Adjusted EBITDA improved to AED 27.4 million in the twelve months ended 31
December 2023 from AED 6.1 million in the twelve months ended 31 December
2022, primarily due to increased margin on account of increase in sales of
medical lab equipment, operating theatres, hospital beds, office furniture and
a revenue ramp up of the newly expanded operation in Egypt and KSA.

Outlook

Ittihad expects further growth at the EBITDA level, with revenues across
verticals expected to organically expand. Moreover, improvements in margins
are anticipated within the Consumer Goods vertical as the segment supply and
demand dynamics normalize.

From an operational standpoint, Ittihad is strategically positioned to drive
growth within its portfolio. In Q2 2024, the commissioning of our copper
recycling plant is scheduled, along with additional expansion plans for the
recently acquired waste collection operation in Saudi Arabia.
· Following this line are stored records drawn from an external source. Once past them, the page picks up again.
(** C9: Whatever the API server and the cache's watches answer, a reconcile of a namespace touches
    only the workload and the snapshot of that namespace, and every snapshot a proxy can
    fetch stays one it accepts, under the version of its contents. *)
Theorem envoy_reconcile_invariant (req : NamespacedName) (s : Manager) :
  let s' := (reconcileEnvoy req s).2 in
  (cacheSound s → cacheSound s') ∧
  (∀ node, node ≠ req.1 → mg_cache s' !! node = mg_cache s !! node) ∧
  (∀ k, ¬ workload req.1 k → cl_objects (mg_cluster s') !! k = cl_objects (mg_cluster s) !! k) ∧
  (valid_draws (mg_draws s) → rtc step (mg_alloc s) (mg_alloc s')).
Proof.
  destruct (within_reconcileEnvoy req s) as [[Hf _ _] Ha Ho Hs]. split_and!; [done|done|done|]. intros Hv. by apply Ha.
Qed.

(** The load balancers and routes of a namespace that are not being deleted *)
Definition activeLBs (c : Cluster) (ns : string) : list LoadBalancer :=
  filter (λ lb, om_Deleting (lb_Meta lb) = false) (listObjects LoadBalancer c (Some ns) ∅).
Definition activeRoutes (c : Cluster) (ns : string) : list Route :=
  filter (λ route, om_Deleting (rt_Meta route) = false) (listObjects Route c (Some ns) ∅).

Lemma ListLoadBalancersAndRoutes_Ret ns c p c' : ListLoadBalancersAndRoutes ns c = (Ret p, c') →
  p = (activeLBs c ns, activeRoutes c ns) ∧ cl_objects c' = cl_objects c.
Proof.
  unfold ListLoadBalancersAndRoutes. intros H. minv. apply List_Ret in Hm as [-> Ho], Hm0 as [-> Ho']. split; [|congruence].
  unfold activeRoutes, listObjects. by rewrite Ho.
Qed.

Lemma updateCache_Ret config ns lbs routes s u s' :
  updateCache MarshalCluster MarshalListener MarshalEndpoints HashResource Consistent addressFault notifyFault config ns lbs routes s
    = (Ret u, s') →
  mg_alloc s' = mg_alloc s ∧ mg_cluster s' = mg_cluster s ∧
  ∃ v snap snap', desired config lbs routes s' = Ok (v, snap) ∧ mg_cache s' !! ns = Some (v, snap') ∧
    (snap' = snap ∨ mg_cache s !! ns = Some (v, snap')).
Proof.
  unfold updateCache, mbind, M_bind, gets. destruct (desired config lbs routes s) as [[v snap]|e] eqn:Hd; [|done]. simpl.
  case_bool_decide as Hv.
  - intros [= _ <-]. split_and!; [done..|]. destruct (mg_cache s !! ns) as [[v' snap']|] eqn:Hc; [|done]. injection Hv as ->.
    exists v, snap, snap'. split_and!; [done|done|by right].
  - destruct (Consistent snap); [|done]. unfold setSnapshot, mbind, M_bind, modify. destruct (notifyFault ns); [done|].
    intros [= _ <-]. split_and!; [done..|]. exists v, snap, snap. simpl. rewrite lookup_insert_eq. split_and!; [done|done|by left].
Qed.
Looking ahead, the Company's primary focus over the next five years will be on
organic growth and sustainability. Expansion into Saudi Arabia will remain a
key priority, alongside ongoing investments in human capital development and
the advancement of our ESG program.

 

ENDS

 

About Ittihad

Ittihad is a privately owned business founded in 2008 and headquartered in the
United Arab Emirates (UAE), with investments in the UAE, Saudi Arabia, and
Egypt. The Company exports products and services to over 50 countries
worldwide. It has a talented team of more than 8,000 members from over 57
nationalities with sector-wide expertise and a commitment to operational
excellence.

Since 2015, Ittihad has pursued a strategy of investing in businesses with
leading domestic positions in the UAE and the Gulf Cooperation Council (GCC),
as well as strong international export potential. The Company focuses on
long-term investments, all structured for business-to-business (B2B) export
and designed to capture the unique value proposition offered by the UAE and
the region.

Ittihad is committed to powering wealth creation through assets that balance
profitability with sustainability and generate positive outcomes for
stakeholders, society, and the planet.